== Available records
(** X19: the filing script from end to end, on the mail store. When the
    credentials load, the session opens, the email exists, the resolver
    finds the folder and the run is confirmed, the script ends as on
    success and the email is left in the folder found alone (move) or in
    its former folders and the folder found (copy); the folders are as
    before. It sends the read of the email, one listing for each folder the
    email was in and one for the search, then what [file_email] sends. *)
Theorem X19_file_script_end_to_end (lower : string -> string)
    (handshake : string -> string -> option string) (fuel : nat)
    (args : FileScript.args) (environ : gmap string string) (stdin : list string)
    (s : Store.store) (h t : string) (em : email) (m : gmap string bool)
    (target : found)
    (Hcred : Credentials.load_jmap_credentials_rw environ = inr (h, t))
    (Hopen : handshake h t = None)
    (He : Store.emails s !! FileScript.email_id args = Some em)
    (Hm : mailbox_ids em = Some m)
    (Hf : FileEmail.find_folder_in_para fuel (Store.mailboxes s)
            (FileScript.folder_name args) (FileScript.max_depth args)
          = Done (Some target))
    (Hyes : confirm lower (FileScript.yes args) stdin = inr true) :
  let e := FileScript.email_id args in
  let after := filed_under (FileScript.copy args) (id (folder target)) m in
  exists s',
    FileScript.main Store.serve lower handshake fuel args environ stdin (World s [])
    = (Returned,
       World s' (EmailGet [e] email_properties
                 :: replicate (size m) MailboxGet ++ [MailboxGet]
                 ++ (if FileScript.copy args then [EmailGet [e] email_properties] else [])
                 ++ [EmailSet_update e after]))
    /\ mailbox_ids <$> (Store.emails s' !! e) = Some (Some after)
    /\ Store.mailboxes s' = Store.mailboxes s
    /\ (forall e', e' <> e -> Store.emails s' !! e' = Store.emails s !! e').
Proof.
  intros e after. subst e after.
  set (c := {| host := h; api_token := t; client := Some () |}).
  assert (Hc : is_Some (client c)) by (exists (); reflexivity).
  unfold FileScript.main. rewrite Hcred. unfold connect. simpl. rewrite Hopen.
  fold c.
  destruct (get_email_info_store c (FileScript.email_id args) s em [] Hc He)
    as (info & Hget & Hinfo).
  rewrite Hget, Hinfo, Hm.
  rewrite (name_each_store c _ s _ Hc).
  unfold get_mailboxes, send. simpl. rewrite Hf, Hyes.
  unfold FileScript.file.
  rewrite (file_email_store c _ (id (folder target)) (FileScript.copy args) s em m _ Hc He Hm).
  rewrite length_fmap, length_map_to_list.
  eexists. split; [|split; [|split]].
  - f_equal. f_equal. simpl. rewrite <- !app_assoc. reflexivity.
  - simpl. rewrite lookup_insert_eq. reflexivity.
  - reflexivity.
  - intros e' Hne. simpl. apply lookup_insert_ne. congruence.
Qed.

(** A move, on an email that is in two folders. *)
Lemma X19_witness :
  exists s',
    (FileScript.main Store.serve str_lower (fun _ _ => None) 5
       (FileScript.Args "email_123" "Team Management" false true None)
       {[ "JMAP_HOST" := "api.example.com"; "JMAP_API_TOKEN_RW" := "readwrite_token_456" ]} []
       (World {| Store.mailboxes := sample_mailboxes;
                 Store.emails := {[ "email_123" :=
                    email_in "email_123" {[ "mb_inbox" := true; "mb_sent" := true ]} ]};
                 Store.next_id := 0 |} [])).1 = Returned
    /\ mailbox_ids <$> (Store.emails s' !! "email_123")
       = Some (Some {[ "mb_area_1" := true ]}).
Proof.
  assert (Hcred : Credentials.load_jmap_credentials_rw
            {[ "JMAP_HOST" := "api.example.com";
               "JMAP_API_TOKEN_RW" := "readwrite_token_456" ]}
          = inr ("api.example.com", "readwrite_token_456")) by (vm_compute; reflexivity).
  assert (Hf : FileEmail.find_folder_in_para 5 sample_mailboxes "Team Management" None
          = Done (Some sample_area)) by (vm_compute; reflexivity).
  destruct (X19_file_script_end_to_end str_lower (fun _ _ => None) 5
              (FileScript.Args "email_123" "Team Management" false true None)
              {[ "JMAP_HOST" := "api.example.com";
                 "JMAP_API_TOKEN_RW" := "readwrite_token_456" ]} []
              {| Store.mailboxes := sample_mailboxes;
                 Store.emails := {[ "email_123" :=
                    email_in "email_123" {[ "mb_inbox" := true; "mb_sent" := true ]} ]};
                 Store.next_id := 0 |}
              "api.example.com" "readwrite_token_456"
              (email_in "email_123" {[ "mb_inbox" := true; "mb_sent" := true ]})
              {[ "mb_inbox" := true; "mb_sent" := true ]}
              sample_area
              Hcred eq_refl (lookup_singleton_eq _ _) eq_refl Hf eq_refl)
    as (s' & Hrun & Hids & _).
  exists s'. split; [rewrite Hrun; reflexivity | exact Hids].
Defined.

Lemma find_para_parents_snoc mbs mb :
  name mb ∉ para_names ->
  find_para_parents (mbs ++ [mb]) = find_para_parents mbs.
Proof.
  intros Hn. rewrite !find_para_parents_fold, fold_left_app.
  cbn [fold_left]. generalize (fold_note_keys mbs para_parents_init).
  generalize (fold_left note_parent mbs para_parents_init). intros d Hd.
  unfold note_parent. destruct (odict_mem (name mb) d) eqn:E; [|reflexivity].
  apply odict_mem_keys in E. rewrite Hd in E. contradiction.
Qed.

Lemma scan_children_snoc fname pn pid l mb :
  ArchiveFolder.scan_children fname pn pid l = None ->
  ArchiveFolder.scan_children fname pn pid (l ++ [mb])
  = ArchiveFolder.scan_children fname pn pid [mb].
Proof.
  induction l as [|x l IH]; [reflexivity|]. cbn [ArchiveFolder.scan_children app].
  destruct (bool_decide (parentId x = Some pid) && String.eqb (name x) fname);
    [discriminate | exact IH].
Qed.

Lemma scan_parents_snoc mbs fname items mb p :
  parentId mb = Some p -> name mb = fname ->
  (forall pn pid, (pn, Some pid) ∈ items ->
     ArchiveFolder.scan_children fname pn pid mbs = None) ->
  (exists pn, (pn, Some p) ∈ items) ->
  exists pn, ArchiveFolder.scan_parents (mbs ++ [mb]) fname items
             = Some (Found mb pn (Some p)).
Proof.
  intros Hp Hn. induction items as [|[pn [pid|]] items IH]; intros Hnone [pn0 Hin].
  - inversion Hin.
  - cbn [ArchiveFolder.scan_parents].
    rewrite scan_children_snoc by (apply Hnone; left).
    cbn [ArchiveFolder.scan_children]. rewrite Hp, Hn, String.eqb_refl.
    case_bool_decide as Hd; cbn [andb].
    + injection Hd as ->. exists pn. reflexivity.
    + apply IH.
      * intros pn' pid' Hin'. apply Hnone. right. exact Hin'.
      * exists pn0. inversion Hin; subst; [congruence | assumption].
  - cbn [ArchiveFolder.scan_parents]. apply IH.
    + intros pn' pid' Hin'. apply Hnone. right. exact Hin'.
    + exists pn0. inversion Hin; subst. assumption.
Qed.

(** X20: the creation script followed by the one-level resolver, on the
    mail store. When the credentials load and the session opens, the PARA
    parent that [get_mailbox_by_name] finds is the one the resolver keeps
    under that name, the new name is not a PARA name and the resolver did not
    find it before, the script ends as on success having sent one listing
    and one creation under that parent, and the resolver then returns the
    folder created: the last of the list, with the new id, under that
    parent. *)
Theorem X20_created_folder_is_found (lower : string -> string)
    (handshake : string -> string -> option string)
    (args : CreateScript.args) (environ : gmap string string)
    (s : Store.store) (h t : string) (p : mailbox)
    (Hcred : Credentials.load_jmap_credentials_rw environ = inr (h, t))
    (Hopen : handshake h t = None)
    (Hparent : first_named lower (lower (CreateScript.parent args)) (Store.mailboxes s)
               = Some p)
    (Hagree : odict_get (CreateScript.parent args) (find_para_parents (Store.mailboxes s))
              = Some (Some (id p)))
    (Hname : CreateScript.name args ∉ para_names)
    (Hnew : ArchiveFolder.find_folder_in_para (Store.mailboxes s) (CreateScript.name args)
            = None) :
  let created :=
    Mailbox ("M" +:+ pretty (Store.next_id s)) (CreateScript.name args) None 0
            (Some (id p)) 0 0 0 0 in
  exists s',
    CreateScript.main Store.serve lower handshake args environ (World s [])
    = (Returned,
       World s' [MailboxGet; MailboxSet_create (CreateScript.name args) (id p)])
    /\ Store.mailboxes s' = Store.mailboxes s ++ [created]
    /\ Store.emails s' = Store.emails s
    /\ exists pn, ArchiveFolder.find_folder_in_para (Store.mailboxes s')
                    (CreateScript.name args)
                  = Some (Found created pn (Some (id p))).
Proof.
  intros created.
  set (c := {| host := h; api_token := t; client := Some () |}).
  assert (Hc : is_Some (client c)) by (exists (); reflexivity).
  unfold CreateScript.main. rewrite Hcred. unfold connect. simpl. rewrite Hopen.
  fold c. unfold get_mailbox_by_name, get_mailboxes, send. simpl.
  rewrite Hparent. rewrite (create_folder_store c _ _ s _ Hc).
  eexists. split; [reflexivity|]. split; [reflexivity|]. split; [reflexivity|].
  cbn [Store.mailboxes]. fold created.
  unfold ArchiveFolder.find_folder_in_para.
  rewrite find_para_parents_snoc by exact Hname.
  apply scan_parents_snoc; [reflexivity | reflexivity | |].
  - apply archive_parents_none. exact Hnew.
  - exists (CreateScript.parent args). apply odict_get_elem. exact Hagree.
Qed.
====
Which lines in the data above hold the string "forall"? Show each one.

    /\ (forall e', e' <> e -> Store.emails s' !! e' = Store.emails s !! e').
  (forall pn pid, (pn, Some pid) ∈ items ->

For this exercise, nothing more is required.